Association football rivalry

The M69 derby is a football match played between Coventry City and Leicester City. It takes its name from the motorway that connects Coventry and Leicester, which are only 24 miles (38 km) apart.

The M69 derby made its return during the 2023–24 season after an eleven-year hiatus, following Leicester's relegation after nine seasons in the Premier League.

== The rise ==
Coventry and Leicester's traditional rivals have historically been considered to be Aston Villa and Nottingham Forest respectively. However, the fixture became increasingly significant between 2001 and 2011 with both clubs' traditional rivals often being in a different league. According to a survey by The Football Pools published in 2008, this fixture is the 26th fiercest rivalry in English football.

In the 2011–12 season Coventry were relegated to League One, meaning the M69 derby would not take place for the first time in eight seasons. A period of turmoil followed for The Sky Blues under their controversial former owners, London based hedge fund SISU Capital as they left their home at the Coventry Building Society Arena twice to play home games in Northampton and Birmingham respectively as well as suffering a further relegation to League Two in 2017.

Whilst Coventry struggled to even survive as a club, Leicester flourished and entered a golden period in their history. After winning promotion back to the Premier League in 2014, The Foxes shocked the entire footballing world by winning the 2015–16 Premier League and would go on to add another trophy to their collection after a 1-0 victory against Chelsea in the 2021 FA Cup final.

Coventry's defeat to Luton Town in the 2023 EFL Championship play-off final coupled with Leicester's relegation from the 2022–23 Premier League the very next day ensured that after an 11-year hiatus the M69 derby would return in the 2023–24 season.

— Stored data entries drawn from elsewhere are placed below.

Lemma sh_split_line_join_witness :
  is_delim TOKEN_DELIM "009" = true ∧
  Forall (fun tok => token_ok TOKEN_DELIM tok = true) ["cat"; "<"; "in.txt"] ∧
  sh_split_line (join_tokens "009" ["cat"; "<"; "in.txt"]) = ["cat"; "<"; "in.txt"].
Proof.
  assert (Hd : is_delim TOKEN_DELIM "009" = true) by reflexivity.
  assert (Hok : Forall (fun tok => token_ok TOKEN_DELIM tok = true)
                       ["cat"; "<"; "in.txt"]).
  { repeat constructor. }
  split; [exact Hd|]. split; [exact Hok|].
  exact (sh_split_line_join "009" ["cat"; "<"; "in.txt"] Hd Hok).
Defined.

Lemma strtok_trim_newline (line : string) :
  strtok_all TOKEN_DELIM (trim_newline line) = strtok_all TOKEN_DELIM line.
Proof.
  destruct (trim_newline_cases line) as [->|H]; [done|].
  transitivity (strtok_all TOKEN_DELIM (trim_newline line +:+ String newline ""));
    [|by rewrite <- H].
  unfold strtok_all.
  rewrite (strtok_from_app_delim TOKEN_DELIM _ "" newline eq_refl).
  by rewrite app_nil_r.
Qed.

(** [add_to_history] cuts the trailing newline off the caller's line before
    [sh_split_line] sees it (lines 507-508); the tokens are those of the
    uncut line. *)
Theorem sh_split_line_trim_newline (line : string) :
  sh_split_line (trim_newline line) = sh_split_line line.
Proof. apply strtok_trim_newline. Qed.

Lemma strtok_from_blank (delim : list ascii) (line : string) :
  forallb (is_delim delim) (chars line) = true →
  strtok_from delim line "" = [].
Proof.
  induction line as [|c line IH]; [done|].
  unfold chars. simpl. intros [Hc Hl]%andb_true_iff. rewrite Hc. by apply IH.
Qed.

Lemma blank_not_invocation (line : string) :
  forallb (is_delim TOKEN_DELIM) (chars line) = true →
  is_history_invocation line = false.
Proof.
  destruct line as [|c rest]; [done|].
  unfold chars. simpl forallb. intros [Hc _]%andb_true_iff.
  unfold is_history_invocation.
  destruct (Ascii.eqb c "!") eqn:E; [|done].
  apply Ascii.eqb_eq in E as ->. discriminate.
Qed.

(** A line that holds nothing but delimiter characters starts no process
    and leaves the system as it is; the loop hands it to [add_to_history]
    all the same, so unless it is empty (or a single newline) it is stored. *)
Theorem process_line_blank {W} (os : OS W) (line : string)
        (status : Z) (h : hist) (w : W) :
  forallb (is_delim TOKEN_DELIM) (chars line) = true →
  process_line os line status h w
    = Returned (0, add_to_history MAX_HISTORY line h) w [].
Proof.
  intros Hb. unfold process_line.
  rewrite (blank_not_invocation line Hb).
  unfold record_and_execute.
  unfold sh_split_line. rewrite strtok_trim_newline.
  unfold strtok_all. by rewrite (strtok_from_blank _ _ Hb).
Qed.

Lemma process_line_blank_witness :
  forallb (is_delim TOKEN_DELIM) (chars "  ") = true ∧
  process_line demo_os "  " 7 (history_init MAX_HISTORY) 0%nat
    = Returned (0, add_to_history MAX_HISTORY "  " (history_init MAX_HISTORY))
               0%nat [] ∧
  resident (add_to_history MAX_HISTORY "  " (history_init MAX_HISTORY)) = ["  "].
Proof.
  split; [reflexivity|]. split; [|reflexivity].
  exact (process_line_blank demo_os "  " 7 (history_init MAX_HISTORY) 0%nat eq_refl).
Defined.
Lemma wrap64_range z : int64 (wrap64 z).
Proof.
  unfold int64, wrap64.
  pose proof (Z.mod_pos_bound (z + 2 ^ 63) (2 ^ 64)). lia.
Qed.

Lemma wrapu64_id z : (0 ≤ z < 2 ^ 64)%Z → wrapu64 z = z.
Proof. intros. unfold wrapu64. rewrite Z.mod_small; lia. Qed.

(** ** Time

    A [time.Time] is its number of nanoseconds on one time line; a
    [time.Duration] is an int64 number of nanoseconds.  [Time.Sub] saturates
    at the int64 bounds instead of wrapping around. *)

Abbreviation Time := Z (only parsing).
Abbreviation Duration := Z (only parsing).

Definition time_Sub (t u : Time) : Duration :=
  Z.max (- 2 ^ 63) (Z.min (2 ^ 63 - 1) (t - u)).
Definition time_Before (t u : Time) : bool := (t <? u)%Z.
Definition time_After (t u : Time) : bool := (u <? t)%Z.

Definition Second : Duration := 1000000000%Z.
Definition Minute : Duration := (60 * Second)%Z.

(** [time.Time{}], 0001-01-01 UTC, in nanoseconds of the Unix time line. *)
Definition zeroTime : Time := (-62135596800 * Second)%Z.
Definition time_IsZero (t : Time) : bool := (t =? zeroTime)%Z.

Lemma time_Sub_exact t u : int64 (t - u) → time_Sub t u = (t - u)%Z.
Proof. unfold int64, time_Sub. lia. Qed.

(** ** Proof automation of the development *)

Create HintDb pdag.
Create Rewrite HintDb pdag.
#[export] Hint Rewrite @lookup_insert_eq @lookup_delete_eq @lookup_empty : pdag.
(* ===== verification/PgArray.v ===== *)
(** * internal/store/postgres/pgarray.go: text[] literals

    [TextArray] is a [[]string]; [None] is the nil slice.  [Value] prints an
    array literal, [Scan] parses one.  The parser is the byte loop of the code
    with its five variables as a record.  The theorems give the elements for
    which the two are inverse to each other, and one for which they are not. *)

From S2P Require Import Prelude GoStrings Utf8.
From Stdlib Require Import Ascii.

Abbreviation TextArray := (option (list string)).

(** The driver values [Scan] receives. *)
Inductive dbvalue :=
  | DBNil | DBString (s : string) | DBBytes (s : string) | DBOther.

Definition quote_char : ascii := chr 34.
Definition backslash : ascii := chr 92.
Definition comma : ascii := chr 44.
Definition lbrace : ascii := chr 123.
Definition rbrace : ascii := chr 125.

(** ** Printing *)

Definition needsQuote (s : string) : bool :=
  (s =? "")%go || ContainsAny s (bytes [123; 125; 44; 34; 92]%Z)
  || ContainsAny s (bytes [32; 9; 10]%Z).

(** The body of the quoting loop for one rune. *)
Definition quoteRune (c : Z) : string :=
  (if (c =? 34)%Z || (c =? 92)%Z then String backslash "" else "") +:+ encode_rune c.

Definition quoteArrayElement (s : string) : string :=
  if needsQuote s then
    String quote_char (foldr (λ c acc, quoteRune c +:+ acc) (String quote_char "") (range_runes s))
  else s.

Definition Value (a : TextArray) : option string :=
  match a with
  | None => None
  | Some l => Some ("{" +:+ Join (quoteArrayElement <$> l) "," +:+ "}")
  end.

(** ** Parsing *)

Record pstate := mkPstate {
  p_result : list string;
  current : string;
  inQuote : bool;
  escaped : bool;
  quoted : bool;
}.

Definition pinit : pstate := mkPstate [] "" false false false.

Definition flush (st : pstate) : result pstate :=
  if quoted st then Ok (mkPstate (p_result st ++ [current st]) "" (inQuote st) (escaped st) false)
  else
    let val := TrimSpace (current st) in
    if EqualFold val "NULL" then
      Err (ErrMsg "pgarray: NULL array elements are not supported")
    else Ok (mkPstate (p_result st ++ [val]) "" (inQuote st) (escaped st) false).

Definition addByte (c : ascii) (st : pstate) : pstate :=
  mkPstate (p_result st) (current st +:+ String c "") (inQuote st) false (quoted st).

(** One iteration of the loop. *)
Definition pstep (c : ascii) (st : pstate) : result pstate :=
  if escaped st then Ok (addByte c st)
  else if Ascii.eqb c backslash then
    Ok (mkPstate (p_result st) (current st) (inQuote st) true (quoted st))
  else if Ascii.eqb c quote_char then
    Ok (mkPstate (p_result st) (current st) (negb (inQuote st)) (escaped st) true)
  else if Ascii.eqb c comma && negb (inQuote st) then flush st
  else Ok (addByte c st).

Fixpoint ploop (s : string) (st : pstate) : result pstate :=
  match s with
  | "" => Ok st
  | String c s' => st' ← pstep c st; ploop s' st'
  end.
(* ===== verification/GoNet.v ===== *)
(** * The parts of Go's net package the gateway uses

    Addresses are byte lists, as [net.IP] is: [ParseIP] yields the 16-byte
    form, also for IPv4.  [ParseCIDR] yields a network with a 4-byte or 16-byte
    address and mask; [Contains], [SplitHostPort] and [IP.String] follow the
    library's algorithms. *)

From S2P Require Import Prelude GoStrings.
From Stdlib Require Import Ascii.

Abbreviation IP := (list Z) (only parsing).

(** ** Strings by position *)

Fixpoint IndexByte (s : string) (c : ascii) : option nat :=
  match s with
  | "" => None
  | String d s' => if Ascii.eqb d c then Some 0 else S <$> IndexByte s' c
  end.

Fixpoint LastIndexByte (s : string) (c : ascii) : option nat :=
  match s with
  | "" => None
  | String d s' =>
      match LastIndexByte s' c with
      | Some i => Some (S i)
      | None => if Ascii.eqb d c then Some 0 else None
      end
  end.

Fixpoint str_take (n : nat) (s : string) : string :=
  match n, s with
  | S n', String c s' => String c (str_take n' s')
  | _, _ => ""
  end.
Fixpoint str_drop (n : nat) (s : string) : string :=
  match n, s with
  | S n', String _ s' => str_drop n' s'
  | _, _ => s
  end.

Definition digit (c : ascii) : option Z :=
  if (48 <=? byte c)%Z && (byte c <=? 57)%Z then Some (byte c - 48)%Z else None.

(** ** Addresses: netip.ParseAddr *)

(** One octet of a dotted quad: digits without a leading zero, at most 255. *)
Fixpoint parseOctet (val : Z) (digLen : nat) (s : string) : option Z :=
  match s with
  | "" => if bool_decide (digLen = 0) then None else Some val
  | String c s' =>
      d ← digit c;
      if bool_decide (digLen = 1) && (val =? 0)%Z then None
      else let val := (val * 10 + d)%Z in
           if (255 <? val)%Z then None else parseOctet val (S digLen) s'
  end.

Definition parseIPv4Fields (s : string) : option (list Z) :=
  match Split s "." with
  | [a; b; c; d] => mapM (parseOctet 0 0) [a; b; c; d]
  | _ => None
  end.

(** The digits of one group of an IPv6 address: their value and the rest.
    [None] for more than four digits. *)
Fixpoint parseGroup (off : nat) (acc : Z) (s : string) : option (nat * Z * string) :=
  match s with
  | "" => Some (off, acc, s)
  | String c s' =>
      match hex_val c with
      | None => Some (off, acc, s)
      | Some d =>
          if bool_decide (3 < off) then None else parseGroup (S off) (acc * 16 + d)%Z s'
      end
  end.

(** The loop over the groups: the bytes parsed, the position of the ellipsis
    and the unparsed rest.  Eight groups fill the address. *)
Fixpoint parseGroups (fuel : nat) (ip : list Z) (ellipsis : option nat) (s : string)
    : option (list Z * option nat * string) :=
  match fuel with
  | 0 => Some (ip, ellipsis, s)
  | S fuel' =>
      '(off, acc, rest) ← parseGroup 0 0 s;
      if bool_decide (off = 0) then None
      else match rest with
      | String "." _ =>
          if (bool_decide (ellipsis = None) && negb (bool_decide (length ip = 12)))
             || bool_decide (16 < length ip + 4) then None
          else v4 ← parseIPv4Fields s; Some (ip ++ v4, ellipsis, "")
      | _ =>
          let ip := ip ++ [(acc / 256)%Z; (acc `mod` 256)%Z] in
          match rest with
          | "" => Some (ip, ellipsis, "")
          | String ":" "" => None
          | String ":" (String ":" rest') =>
              match ellipsis with
              | Some _ => None
              | None =>
                  if (rest' =? "")%go then Some (ip, Some (length ip), "")
                  else parseGroups fuel' ip (Some (length ip)) rest'
              end
          | String ":" rest' => parseGroups fuel' ip ellipsis rest'
          | _ => None
          end
      end
  end.

Definition expandEllipsis (ip : list Z) (ellipsis : option nat) : option (list Z) :=
  if bool_decide (length ip < 16) then
    e ← ellipsis; Some (take e ip ++ replicate (16 - length ip) 0%Z ++ drop e ip)
  else match ellipsis with Some _ => None | None => Some ip end.

(** The address and its zone. *)
Definition parseIPv6 (s0 : string) : option (list Z * string) :=
  '(s, zone) ← match IndexByte s0 "%" with
               | None => Some (s0, "")
               | Some i => let zone := str_drop (S i) s0 in
                           if (zone =? "")%go then None else Some (str_take i s0, zone)
               end;
  match s with
  | String ":" (String ":" "") => Some (replicate 16 0%Z, zone)
  | _ =>
      '(ip, ellipsis, rest) ← match s with
                              | String ":" (String ":" s') => parseGroups 8 [] (Some 0) s'
                              | _ => parseGroups 8 [] None s
                              end;
      if negb (rest =? "")%go then None
      else ip' ← expandEllipsis ip ellipsis; Some (ip', zone)
  end.

(** The address bytes (4 for IPv4) and the zone. *)
Definition ParseAddr (s : string) : option (list Z * string) :=
  let fix scan (t : string) :=
    match t with
    | "" => None
    | String c t' =>
        if Ascii.eqb c "." then ip ← parseIPv4Fields s; Some (ip, "")
        else if Ascii.eqb c ":" then parseIPv6 s
        else if Ascii.eqb c "%" then None
        else scan t'
    end in
  scan s.

Definition v4InV6Prefix : list Z := [0;0;0;0;0;0;0;0;0;0;255;255]%Z.

Definition As16 (ip : list Z) : list Z :=
  if bool_decide (length ip = 4) then v4InV6Prefix ++ ip else ip.

(** [net.ParseIP]: the 16-byte form; zones are refused. *)
Definition ParseIP (s : string) : option IP :=
  '(ip, zone) ← ParseAddr s;
  if negb (zone =? "")%go then None else Some (As16 ip).

Definition To4 (ip : IP) : option IP :=
  if bool_decide (length ip = 4) then Some ip
  else if bool_decide (length ip = 16) && bool_decide (take 12 ip = v4InV6Prefix) then Some (drop 12 ip)
  else None.

(** ** Networks *)

Record IPNet := mkIPNet { net_IP : IP; net_Mask : list Z }.

(** [dtoi]: the value of the leading decimal digits; [None] without digits or
    for a value of [0xFFFFFF] or more. *)
Fixpoint dtoi (n : Z) (i : nat) (s : string) : option (Z * nat) :=
  let stop := if bool_decide (i = 0) then None else Some (n, i) in
  match s with
  | "" => stop
  | String c s' =>
      match digit c with
      | None => stop
      | Some d => let n := (n * 10 + d)%Z in
                  if (16777215 <=? n)%Z then None else dtoi n (S i) s'
      end
  end.

(** Byte [i] of a mask of [n] one bits. *)
Definition mask_byte (n : Z) (i : nat) : Z :=
  (256 - 2 ^ (8 - Z.max 0 (Z.min 8 (n - 8 * Z.of_nat i))))%Z.
Definition CIDRMask (n : Z) (len : nat) : list Z := mask_byte n <$> seq 0 len.

Definition ParseCIDR (s : string) : option IPNet :=
  '(addr, mask) ← Cut s "/";
  '(ip, zone) ← ParseAddr addr;
  '(n, i) ← dtoi 0 0 mask;
  if negb (zone =? "")%go || negb (bool_decide (i = String.length mask))
     || (8 * Z.of_nat (length ip) <? n)%Z then None
  else let m := CIDRMask n (length ip) in Some (mkIPNet (zip_with Z.land ip m) m).

(** The network address and the mask, of one length. *)
Definition networkNumberAndMask (n : IPNet) : option (IP * list Z) :=
  let ip := default (net_IP n) (To4 (net_IP n)) in
  let m := net_Mask n in
  if bool_decide (length m = length ip) then Some (ip, m)
  else if bool_decide (length m = 16) && bool_decide (length ip = 4) then Some (ip, drop 12 m)
  else None.

Definition Contains (n : IPNet) (ip : IP) : bool :=
  match networkNumberAndMask n with
  | None => false
  | Some (nn, m) =>
      let x := default ip (To4 ip) in
      bool_decide (length x = length nn) &&
      bool_decide (zip_with Z.land nn m = zip_with Z.land x m)
  end.

(** ** host:port *)

Definition SplitHostPort (hostport : string) : option (string * string) :=
  i ← LastIndexByte hostport ":";
  '(host, j, k) ←
    match hostport with
    | String "[" _ =>
        e ← IndexByte hostport "]";
        if bool_decide (e + 1 = i) then Some (str_drop 1 (str_take e hostport), 1, e + 1) else None
    | _ =>
        let host := str_take i hostport in
        if has_char ":" host then None else Some (host, 0, 0)
    end;
  if has_char "[" (str_drop j hostport) || has_char "]" (str_drop k hostport) then None
  else Some (host, str_drop (i + 1) hostport).

(** ** Printing an address: [net.IP.String] *)

Definition hex_text (z : Z) : string :=
  let digits := [z / 4096; (z / 256) `mod` 16; (z / 16) `mod` 16; z `mod` 16]%Z in
  let fix strip (l : list Z) : list Z :=
    match l with d :: ((_ :: _) as l') => if (d =? 0)%Z then strip l' else l | _ => l end in
  String.string_of_list_ascii (hex_digit <$> strip digits).

Fixpoint groups16 (ip : list Z) : list Z :=
  match ip with a :: b :: r => (a * 256 + b)%Z :: groups16 r | _ => [] end.

(** The number of zero groups at the front. *)
Fixpoint zero_run (g : list Z) : nat :=
  match g with z :: g' => if (z =? 0)%Z then S (zero_run g') else 0 | [] => 0 end.

(** The first longest run of at least two zero groups: its start and end. *)
Definition longest_zeros (g : list Z) : nat * nat :=
  foldl (λ best i, let l := zero_run (drop i g) in
           if bool_decide (2 ≤ l ∧ best.2 - best.1 < l) then (i, i + l) else best) (255, 255) (seq 0 8).

Definition ip_String (ip : IP) : string :=
  match To4 ip with
  | Some v4 => Join (pretty <$> v4) "."
  | None =>
      let g := groups16 ip in
      let '(zs, ze) := longest_zeros g in
      if bool_decide (zs = 255) then Join (hex_text <$> g) ":"
      else Join (hex_text <$> take zs g) ":" +:+ "::" +:+ Join (hex_text <$> drop ze g) ":"
  end.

The two sides played each other on the opening weekend of the 2023–24 EFL Championship, Coventry had looked set for a first ever win at the King Power Stadium before two late goals from Kiernan Dewsbury-Hall gave The Foxes a 2-1 win.

In January 2024 Coventry got their first win in the fixture since 2008 as they won a fiery encounter at The Coventry Building Society Arena. Two goals from Callum O'Hare either side of a Milan van Ewijk strike secured a comeback win after Dewsbury-Hall had put Leicester ahead.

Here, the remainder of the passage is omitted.